** Opening Provided records block **

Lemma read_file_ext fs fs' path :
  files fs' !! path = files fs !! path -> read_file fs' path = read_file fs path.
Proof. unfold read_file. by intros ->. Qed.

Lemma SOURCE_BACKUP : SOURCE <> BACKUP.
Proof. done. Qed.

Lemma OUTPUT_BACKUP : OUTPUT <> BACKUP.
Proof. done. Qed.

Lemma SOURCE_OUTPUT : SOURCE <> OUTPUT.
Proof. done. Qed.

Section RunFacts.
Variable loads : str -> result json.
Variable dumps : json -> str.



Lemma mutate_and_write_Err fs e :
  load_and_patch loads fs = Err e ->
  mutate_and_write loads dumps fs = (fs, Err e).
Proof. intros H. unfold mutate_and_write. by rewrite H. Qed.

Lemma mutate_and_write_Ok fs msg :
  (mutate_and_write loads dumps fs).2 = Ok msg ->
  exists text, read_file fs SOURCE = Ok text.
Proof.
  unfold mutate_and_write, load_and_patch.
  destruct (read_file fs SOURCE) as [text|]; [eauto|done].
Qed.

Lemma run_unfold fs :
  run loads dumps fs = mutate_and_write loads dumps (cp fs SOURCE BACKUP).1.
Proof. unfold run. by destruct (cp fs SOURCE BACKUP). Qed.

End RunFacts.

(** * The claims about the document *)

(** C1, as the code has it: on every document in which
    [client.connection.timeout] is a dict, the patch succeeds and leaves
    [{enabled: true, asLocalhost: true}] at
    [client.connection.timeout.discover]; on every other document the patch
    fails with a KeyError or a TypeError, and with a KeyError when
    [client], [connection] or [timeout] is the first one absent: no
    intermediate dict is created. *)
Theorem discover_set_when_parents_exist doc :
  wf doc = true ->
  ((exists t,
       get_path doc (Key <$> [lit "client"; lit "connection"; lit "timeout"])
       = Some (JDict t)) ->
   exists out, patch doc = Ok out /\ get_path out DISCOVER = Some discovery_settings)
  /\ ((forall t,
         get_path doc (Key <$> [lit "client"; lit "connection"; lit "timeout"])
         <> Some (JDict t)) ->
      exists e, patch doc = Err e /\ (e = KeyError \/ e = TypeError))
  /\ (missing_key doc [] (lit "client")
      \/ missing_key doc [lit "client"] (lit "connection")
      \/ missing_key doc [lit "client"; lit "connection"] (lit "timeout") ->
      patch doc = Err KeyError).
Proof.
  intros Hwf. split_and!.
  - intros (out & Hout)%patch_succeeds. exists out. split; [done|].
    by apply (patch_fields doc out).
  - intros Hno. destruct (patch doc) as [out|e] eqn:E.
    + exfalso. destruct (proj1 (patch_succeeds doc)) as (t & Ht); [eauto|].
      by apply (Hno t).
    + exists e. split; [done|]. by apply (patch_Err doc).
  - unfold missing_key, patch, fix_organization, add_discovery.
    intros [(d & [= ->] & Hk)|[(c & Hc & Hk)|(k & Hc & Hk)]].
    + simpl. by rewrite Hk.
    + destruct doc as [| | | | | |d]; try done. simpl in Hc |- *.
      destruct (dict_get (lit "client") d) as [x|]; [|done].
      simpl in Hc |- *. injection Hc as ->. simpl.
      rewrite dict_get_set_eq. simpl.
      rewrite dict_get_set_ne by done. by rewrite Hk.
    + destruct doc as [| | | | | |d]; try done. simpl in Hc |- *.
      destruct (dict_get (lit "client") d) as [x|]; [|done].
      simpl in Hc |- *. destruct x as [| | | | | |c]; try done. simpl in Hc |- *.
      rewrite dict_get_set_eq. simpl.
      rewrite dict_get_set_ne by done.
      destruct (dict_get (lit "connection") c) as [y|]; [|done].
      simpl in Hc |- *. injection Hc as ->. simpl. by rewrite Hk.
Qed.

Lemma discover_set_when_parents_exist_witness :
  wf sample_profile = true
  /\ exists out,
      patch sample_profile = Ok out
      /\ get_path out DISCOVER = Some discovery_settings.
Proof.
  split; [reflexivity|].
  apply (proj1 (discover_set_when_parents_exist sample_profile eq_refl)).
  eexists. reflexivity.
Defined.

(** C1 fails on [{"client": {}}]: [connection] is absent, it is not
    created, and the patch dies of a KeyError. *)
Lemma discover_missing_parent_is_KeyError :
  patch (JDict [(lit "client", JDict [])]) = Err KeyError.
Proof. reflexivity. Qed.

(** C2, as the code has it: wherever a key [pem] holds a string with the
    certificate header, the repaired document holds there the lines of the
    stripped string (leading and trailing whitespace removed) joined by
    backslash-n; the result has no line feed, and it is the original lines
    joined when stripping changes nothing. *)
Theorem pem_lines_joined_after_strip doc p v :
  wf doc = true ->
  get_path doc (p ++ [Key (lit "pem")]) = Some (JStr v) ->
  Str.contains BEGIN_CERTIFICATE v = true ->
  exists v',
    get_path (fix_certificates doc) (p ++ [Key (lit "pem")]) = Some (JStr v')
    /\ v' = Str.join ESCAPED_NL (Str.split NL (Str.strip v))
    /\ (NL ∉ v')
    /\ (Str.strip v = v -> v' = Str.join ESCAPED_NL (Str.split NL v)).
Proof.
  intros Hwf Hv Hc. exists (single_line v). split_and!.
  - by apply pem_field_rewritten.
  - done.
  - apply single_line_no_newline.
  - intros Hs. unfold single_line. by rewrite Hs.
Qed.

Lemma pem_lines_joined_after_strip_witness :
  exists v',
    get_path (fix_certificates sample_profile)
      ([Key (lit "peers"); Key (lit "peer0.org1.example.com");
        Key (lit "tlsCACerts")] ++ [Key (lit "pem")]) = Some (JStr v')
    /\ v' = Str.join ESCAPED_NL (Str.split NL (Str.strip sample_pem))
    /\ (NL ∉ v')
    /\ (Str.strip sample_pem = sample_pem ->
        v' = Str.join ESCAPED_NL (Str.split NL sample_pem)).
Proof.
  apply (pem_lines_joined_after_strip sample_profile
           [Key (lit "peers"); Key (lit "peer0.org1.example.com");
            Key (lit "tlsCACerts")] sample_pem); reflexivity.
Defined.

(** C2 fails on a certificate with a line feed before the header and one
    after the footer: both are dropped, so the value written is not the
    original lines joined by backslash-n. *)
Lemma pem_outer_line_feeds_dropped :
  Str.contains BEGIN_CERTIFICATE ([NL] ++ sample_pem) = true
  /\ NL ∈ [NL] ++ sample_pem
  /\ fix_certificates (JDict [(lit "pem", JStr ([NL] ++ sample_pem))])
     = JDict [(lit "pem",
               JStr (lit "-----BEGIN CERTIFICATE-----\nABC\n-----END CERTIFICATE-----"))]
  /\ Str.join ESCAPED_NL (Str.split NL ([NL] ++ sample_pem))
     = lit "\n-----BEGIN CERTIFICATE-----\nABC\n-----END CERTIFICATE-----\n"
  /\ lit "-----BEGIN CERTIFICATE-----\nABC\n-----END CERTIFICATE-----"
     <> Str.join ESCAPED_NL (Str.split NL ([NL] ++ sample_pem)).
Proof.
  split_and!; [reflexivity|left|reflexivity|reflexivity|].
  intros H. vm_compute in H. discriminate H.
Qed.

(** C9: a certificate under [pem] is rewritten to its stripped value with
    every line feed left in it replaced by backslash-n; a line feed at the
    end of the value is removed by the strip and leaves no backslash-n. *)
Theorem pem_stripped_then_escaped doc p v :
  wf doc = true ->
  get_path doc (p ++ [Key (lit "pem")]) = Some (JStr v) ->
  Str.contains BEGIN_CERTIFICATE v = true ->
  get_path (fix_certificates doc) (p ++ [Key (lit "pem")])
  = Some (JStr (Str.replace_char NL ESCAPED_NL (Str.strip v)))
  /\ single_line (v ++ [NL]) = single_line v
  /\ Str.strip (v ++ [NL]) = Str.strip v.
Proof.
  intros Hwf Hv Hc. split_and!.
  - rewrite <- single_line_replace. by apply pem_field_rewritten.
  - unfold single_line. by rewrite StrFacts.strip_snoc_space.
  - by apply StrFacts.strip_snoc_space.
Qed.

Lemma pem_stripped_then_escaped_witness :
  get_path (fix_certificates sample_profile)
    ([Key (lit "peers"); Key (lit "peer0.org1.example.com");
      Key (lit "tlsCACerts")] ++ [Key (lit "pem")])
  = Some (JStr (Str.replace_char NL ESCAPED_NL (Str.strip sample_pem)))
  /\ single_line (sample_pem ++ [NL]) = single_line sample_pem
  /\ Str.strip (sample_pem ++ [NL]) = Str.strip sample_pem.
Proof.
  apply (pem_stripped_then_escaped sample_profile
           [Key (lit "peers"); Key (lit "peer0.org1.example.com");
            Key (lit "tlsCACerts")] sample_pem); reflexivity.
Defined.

** Closing Provided records block **

§ **What this task involves**: Starting at the first line of the data above, retype each line exactly until you reach the line containing "mutate_and_write loads dumps fs = (fs, Err", and include that line too.

§ **Exercise output**:
Lemma read_file_ext fs fs' path :
  files fs' !! path = files fs !! path -> read_file fs' path = read_file fs path.
Proof. unfold read_file. by intros ->. Qed.

Lemma SOURCE_BACKUP : SOURCE <> BACKUP.
Proof. done. Qed.

Lemma OUTPUT_BACKUP : OUTPUT <> BACKUP.
Proof. done. Qed.

Lemma SOURCE_OUTPUT : SOURCE <> OUTPUT.
Proof. done. Qed.

Section RunFacts.
Variable loads : str -> result json.
Variable dumps : json -> str.



Lemma mutate_and_write_Err fs e :
  load_and_patch loads fs = Err e ->
  mutate_and_write loads dumps fs = (fs, Err e).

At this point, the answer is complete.